This is something I burned my fingers on. I used a projection in a read-model and this didn't go well. What happened is that I had these projections:
let updateRegisteredPatients (set: Set<_>) event =
match event with
| Registered pat ->
pat |> set.Add
| _ -> set
let registerdPatients =
{
Init = Set.empty
Update = updateRegisteredPatients
}
let admittedPatients events =
let registered =
events
|> (Projection.project registerdPatients)
|> Set.toList
events
|> List.fold (fun acc e ->
match e with
| Admitted hn ->
match registered
|> List.tryFind (fun pat -> pat.HospitalNumber = hn) with
| Some pat -> acc |> List.append [ pat ]
| None -> acc
| _ -> acc
) []
let registered () : ReadModel<_, _> =
let updateState state evs =
evs
|> List.fold (Projection.intoMap Projections.registerdPatients)
state
ReadModel.inMemory updateState Map.empty
let admitted () : ReadModel<_, _> =
let updateState state evs =
evs
|> Event.asEvents
|> Projections.admittedPatients
|> List.append state
ReadModel.inMemory updateState []
And then things fall apart.
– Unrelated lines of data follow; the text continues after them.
(* ===== verification/LogRange.v ===== *)
(** Reading the log of dirty pages for a range, as the display of a guest is
    tracked.

    Models [paging_log_dirty_range] (xen/arch/x86/mm/paging.c) on the trie of
    [LogDirty].  The path for a first page that is not a multiple of eight
    shifts an [int] by 32 bits or more, which C does not define: what it
    copies is a parameter. *)

From S2P Require Import Prelude LogDirty LogScan.

Module LogRange.
Import LogDirty LogScan.

Section Range.
Context (mfn_valid : Z -> bool) (begin_pfn nr : Z) (copy_ok : Z -> bool) (undefined : Z -> list Z).

(** The variables of the loops; [b1], [b2] and [b3] are where the next inner
    loop starts. *)
Record range_state := RangeState { g_log : log_dirty; g_pages : Z; g_out : list Z; g_rv : Z; b1 : Z; b2 : Z; b3 : Z }.

Definition range_cond (s : range_state) : bool := (g_rv s =? 0) && (g_pages s <? nr).

(** The innermost body. *)
Definition range_leaf (l2 : option Z) (i2 : Z) (s : range_state) : range_state :=
  let h := mem (g_log s) in
  let l1 := child mfn_valid h l2 i2 in
  let bits := match l1 with Some m => leaf_bits h m | None => 0 end in
  let skip := b1 s .>> 3 in
  let bytes := PAGE_SIZE - skip in
  let left := (nr - g_pages s + 7) .>> 3 in
  let bytes := if left <? bytes then left else bytes in
  let data := if truthy (b1 s .& 7) then take (Z.to_nat bytes) (undefined (g_pages s)) else le_bytes (Z.to_nat bytes) (bits .>> (8 * skip)) in
  if negb (copy_ok (g_pages s .>> 3)) then RangeState (g_log s) (g_pages s) (g_out s) (- EFAULT) (b1 s) (b2 s) (b3 s)
  else
    let h := match l1 with Some m => <[m := empty_leaf]> h | None => h end in
    RangeState (with_mem (g_log s) h) (g_pages s + (bytes .<< 3)) (g_out s ++ data) (g_rv s) (b1 s .& 7) (b2 s) (b3 s).

Definition range_l2 (l3 : option Z) (i3 : Z) (s : range_state) : range_state :=
  let l2 := child mfn_valid (mem (g_log s)) l3 i3 in
  let s := for_loop (Z.to_nat (LOGDIRTY_NODE_ENTRIES - b2 s)) (b2 s) range_cond (range_leaf l2) s in
  RangeState (g_log s) (g_pages s) (g_out s) (g_rv s) (b1 s) 0 (b3 s).

Definition range_l3 (l4 : option Z) (i4 : Z) (s : range_state) : range_state :=
  let l3 := child mfn_valid (mem (g_log s)) l4 i4 in
  let s := for_loop (Z.to_nat (LOGDIRTY_NODE_ENTRIES - b3 s)) (b3 s) range_cond (range_l2 l3) s in
  RangeState (g_log s) (g_pages s) (g_out s) (g_rv s) (b1 s) (b2 s) 0.

Definition range_loops (s : range_state) : range_state :=
  let b4 := L4_LOGDIRTY_IDX begin_pfn in
  let l4 := if mfn_valid (top (g_log s)) then Some (top (g_log s)) else None in
  for_loop (Z.to_nat (LOGDIRTY_NODE_ENTRIES - b4)) b4 range_cond (range_l3 l4) s.

(** The result, the bytes copied out and the log; [clean_dirty_bitmap], which
    write-protects the guest's memory first, does not change the log. *)
Definition paging_log_dirty_range (d : log_dirty) : Z * list Z * log_dirty :=
  if truthy (failed_allocs d) then (- ENOMEM, [], d)
  else if negb (truthy (fault_count d)) && negb (truthy (dirty_count d)) then
    let size := (nr + 63) / 64 in
    if copy_ok 0 then (0, replicate (Z.to_nat (size * 8)) 0, d) else (- EFAULT, [], d)
  else
    let d := LogDirty (mem d) (top d) (allocs d) (failed_allocs d) 0 0 in
    let s := range_loops (RangeState d 0 [] 0 (L1_LOGDIRTY_IDX begin_pfn) (L2_LOGDIRTY_IDX begin_pfn) (L3_LOGDIRTY_IDX begin_pfn)) in
    (g_rv s, g_out s, g_log s).

(** ** Ranges inside a leaf *)

Context (HV : mfn_valid INVALID_MFN = false).
Context (Hpage : page_ok begin_pfn) (Hbyte : begin_pfn mod 8 = 0).
Context (Hnr : 0 < nr) (Hleaf : begin_pfn mod 2 ^ 15 + nr <= 2 ^ 15).

Lemma for_loop_once {A} n i (cond : A -> bool) f s :
  (0 < n)%nat -> cond s = true -> cond (f i s) = false -> for_loop n i cond f s = f i s.
Proof. intros Hn Hc Hs. destruct n as [|n]; [lia|]. cbn [for_loop]. rewrite Hc. by apply for_loop_stop. Qed.

(** The visit of the only leaf. *)
Definition visit (d : log_dirty) : range_state :=
  range_leaf (child mfn_valid (mem d) (child mfn_valid (mem d) (root mfn_valid (top d)) (L4_LOGDIRTY_IDX begin_pfn)) (L3_LOGDIRTY_IDX begin_pfn))
    (L2_LOGDIRTY_IDX begin_pfn)
    (RangeState d 0 [] 0 (L1_LOGDIRTY_IDX begin_pfn) (L2_LOGDIRTY_IDX begin_pfn) (L3_LOGDIRTY_IDX begin_pfn)).

Lemma visit_eq d :
  let l1 := walk mfn_valid (mem d) (top d) begin_pfn in
  let bits := match l1 with Some m => leaf_bits (mem d) m | None => 0 end in
  let n := (nr + 7) / 8 in
  if copy_ok 0 then
    g_log (visit d) = with_mem d (match l1 with Some m => <[m := empty_leaf]> (mem d) | None => mem d end) /\
    g_out (visit d) = le_bytes (Z.to_nat n) (bits .>> (begin_pfn mod 2 ^ 15)) /\ g_rv (visit d) = 0 /\ nr <= g_pages (visit d)
  else g_log (visit d) = d /\ g_out (visit d) = [] /\ g_rv (visit d) = - EFAULT.
Proof.
  cbv zeta. unfold visit, range_leaf. cbn [g_log g_pages g_out g_rv b1 b2 b3]. fold (walk mfn_valid (mem d) (top d) begin_pfn).
  rewrite idx1. change (0 .>> 3) with 0. destruct (copy_ok 0); cbn [negb]; [|done]. cbn [g_log g_pages g_out g_rv].
  rewrite (Z.sub_0_r nr), !Z.shiftr_div_pow2 by lia. change (2 ^ 3) with 8. set (b := begin_pfn mod 2 ^ 15) in *.
  assert (b mod 8 = 0) as Hb8 by (unfold b; zlia).
  assert ((b .& 7) = 0) as Hb7 by (change 7 with (Z.ones 3); rewrite Z.land_ones by lia; exact Hb8).
  rewrite Hb7. cbn [truthy Z.eqb negb app]. replace (8 * (b / 8)) with b by zlia.
  unfold PAGE_SIZE. set (n := (nr + 7) / 8). assert (n <= 4096 - b / 8) as Hn by (unfold n; zlia).
  assert ((if n <? 4096 - b / 8 then n else 4096 - b / 8) = n) as -> by (destruct (Z.ltb_spec n (4096 - b / 8)); lia).
  split_and!; try done. rewrite Z.shiftl_mul_pow2 by lia. unfold n. change (2 ^ 3) with 8. zlia.
Qed.

Abbreviation start d := (RangeState d 0 [] 0 (L1_LOGDIRTY_IDX begin_pfn) (L2_LOGDIRTY_IDX begin_pfn) (L3_LOGDIRTY_IDX begin_pfn)).

Lemma start_cond d : range_cond (start d) = true.
Proof. unfold range_cond. cbn [g_rv g_pages]. destruct (Z.ltb_spec 0 nr); [done|lia]. Qed.

Lemma visit_cond d s : g_rv s = g_rv (visit d) -> g_pages s = g_pages (visit d) -> range_cond s = false.
Proof.
  intros E1 E2. pose proof (visit_eq d) as Hv. cbv zeta in Hv. unfold range_cond. rewrite E1, E2. destruct (copy_ok 0).
  - destruct Hv as (_ & _ & -> & Hp). destruct (Z.ltb_spec (g_pages (visit d)) nr); [lia|done].
  - by destruct Hv as (_ & _ & ->).
Qed.

Lemma entries_left i : 0 <= i < 512 -> (0 < Z.to_nat (LOGDIRTY_NODE_ENTRIES - i))%nat.
Proof. unfold LOGDIRTY_NODE_ENTRIES, PAGETABLE_ORDER. change (1 .<< 9) with 512. lia. Qed.

(** Every loop makes one turn. *)
Lemma range_loops_visit d :
  let s := range_loops (start d) in
  g_log s = g_log (visit d) /\ g_out s = g_out (visit d) /\ g_rv s = g_rv (visit d).
Proof.
  pose proof (idx_range begin_pfn) as (_ & H2 & H3 & H4). cbv zeta. unfold range_loops. cbn [g_log]. fold (root mfn_valid (top d)).
  set (v2 := RangeState (g_log (visit d)) (g_pages (visit d)) (g_out (visit d)) (g_rv (visit d)) (b1 (visit d)) 0 (b3 (visit d))).
  set (l4 := root mfn_valid (top d)).
  assert (range_l2 (child mfn_valid (mem d) l4 (L4_LOGDIRTY_IDX begin_pfn)) (L3_LOGDIRTY_IDX begin_pfn) (start d) = v2) as E2.
  { unfold range_l2. cbn [g_log b2]. rewrite for_loop_once; [done|by apply entries_left|apply start_cond|by apply (visit_cond d)]. }
  assert (range_l3 l4 (L4_LOGDIRTY_IDX begin_pfn) (start d) =
    RangeState (g_log v2) (g_pages v2) (g_out v2) (g_rv v2) (b1 v2) (b2 v2) 0) as E3.
  { unfold range_l3. cbn [g_log b3]. rewrite for_loop_once; rewrite ?E2; [done|by apply entries_left|apply start_cond|by apply (visit_cond d)]. }
  rewrite for_loop_once; rewrite ?E3; [done|by apply entries_left|apply start_cond|by apply (visit_cond d)].
Qed.

(** Reading the log for a range of pages that starts at a multiple of eight
    and lies in one leaf of the trie: the bitmap copied out has exactly the
    dirty pages of the range.  Then the whole leaf is cleared, so that the
    marks of up to 32768 pages outside of the range are lost with it. *)
Theorem range_reports_and_clears pos d rv out d' :
  wf mfn_valid (mem d) (top d) pos -> copy_ok 0 = true -> failed_allocs d = 0 -> fault_count d <> 0 \/ dirty_count d <> 0 ->
  paging_log_dirty_range d = (rv, out, d') ->
  rv = 0 /\
  (forall q, 0 <= q < nr -> out_bit out q = marked mfn_valid (mem d) (top d) (begin_pfn + q)) /\
  (forall p, page_ok p -> marked mfn_valid (mem d') (top d') p = marked mfn_valid (mem d) (top d) p && negb (p / 2 ^ 15 =? begin_pfn / 2 ^ 15)).
Proof.
  intros W Hcopy Hfail Hcnt. unfold paging_log_dirty_range. rewrite Hfail. cbn [truthy Z.eqb negb].
  assert (negb (truthy (fault_count d)) && negb (truthy (dirty_count d)) = false) as ->.
  { unfold truthy. destruct (Z.eqb_spec (fault_count d) 0), (Z.eqb_spec (dirty_count d) 0); try done. tauto. }
  set (d0 := LogDirty (mem d) (top d) (allocs d) 0 0 0). destruct (range_loops_visit d0) as (-> & -> & ->).
  pose proof (visit_eq d0) as Hv. cbv zeta in Hv. rewrite Hcopy in Hv. destruct Hv as (-> & -> & -> & _). intros [= <- <- <-].
  cbn [mem top with_mem d0]. split; [done|]. set (c := begin_pfn / 2 ^ 15). unfold page_ok in Hpage.
  assert (0 <= c < 2 ^ 27) as Hc by (unfold c; zlia).
  rewrite (walk_chunk mfn_valid copy_ok (mem d) (top d) begin_pfn c) by done. split.
  - intros q Hq. rewrite le_bytes_bit by zlia. rewrite Z.shiftr_spec by lia.
    rewrite (leaf_marks mfn_valid copy_ok (mem d) (top d) (begin_pfn + q) c) by (unfold c; zlia). f_equal. unfold c. zlia.
  - intros p Hp. destruct (walk mfn_valid (mem d) (top d) (c * 2 ^ 15)) as [m|] eqn:Hw.
    + destruct (clear_leaf mfn_valid HV copy_ok (mem d) (top d) pos c m W Hc Hw) as (_ & _ & Hm). by apply Hm.
    + destruct (Z.eqb_spec (p / 2 ^ 15) c) as [E|]; cbn [negb]; [|by rewrite andb_true_r]. rewrite andb_false_r.
      rewrite (leaf_marks mfn_valid copy_ok (mem d) (top d) p c) by done. rewrite Hw. apply Z.bits_0.
Qed.

End Range.

(** A log with the pages 5 and 4096 dirty, read for eight pages from 0. *)
Definition range_demo : log_dirty := default empty_log (mark_loop demo_valid [] 4096 INVALID_MFN demo_log).

Lemma range_demo_wf : exists pos, wf demo_valid (mem range_demo) (top range_demo) pos.
Proof.
  destruct demo_log_wf as [pos W].
  destruct (mark_loop_spec demo_valid eq_refl [] pos 4096 INVALID_MFN demo_log range_demo) as (pos' & W' & _);
    [done|unfold page_ok; lia|by split; [constructor|]|done|vm_compute; reflexivity|]. by exists pos'.
Qed.

(** Page 5 is reported; the mark of page 4096 is gone as well. *)
Lemma range_reports_and_clears_witness :
  let '(rv, out, d') := paging_log_dirty_range demo_valid 0 8 (fun _ => true) (fun _ => []) range_demo in
  rv = 0 /\ out_bit out 5 = true /\ marked demo_valid (mem range_demo) (top range_demo) 4096 = true /\ marked demo_valid (mem d') (top d') 4096 = false.
Proof.
  destruct range_demo_wf as [pos W].
  assert (marked demo_valid (mem range_demo) (top range_demo) 5 = true /\ marked demo_valid (mem range_demo) (top range_demo) 4096 = true) as [M5 M4096]
    by (vm_compute; done).
  destruct (paging_log_dirty_range demo_valid 0 8 (fun _ => true) (fun _ => []) range_demo) as [[rv out] d'] eqn:E.
  destruct (range_reports_and_clears demo_valid 0 8 (fun _ => true) (fun _ => []) eq_refl ltac:(unfold page_ok; lia) eq_refl ltac:(lia) ltac:(done)
    pos range_demo rv out d' W eq_refl ltac:(vm_compute; reflexivity) ltac:(right; vm_compute; discriminate) E) as (-> & Hout & Hclr).
  split; [done|]. split; [rewrite (Hout 5) by lia; exact M5|]. split; [done|].
  rewrite (Hclr 4096) by (unfold page_ok; lia). by rewrite M4096.
Defined.

End LogRange.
The read model only receives the new events. So, when a patient is admitted, only the admitted event is passed to the readmodel. This works fine for the registered patients read model, but the admitted patients read model passes these admitted events to the admittedPatients
projection that will always return an empty list, as it cannot reconstruct the registered patients.
This was quite hard to detect (meaning it took me more than half an hour). And generally, I try to avoid these kind of errors like the plague. So, my inclination now is to completely separate the event handling and projection logic from the read model logic and not to use projections in readmodels.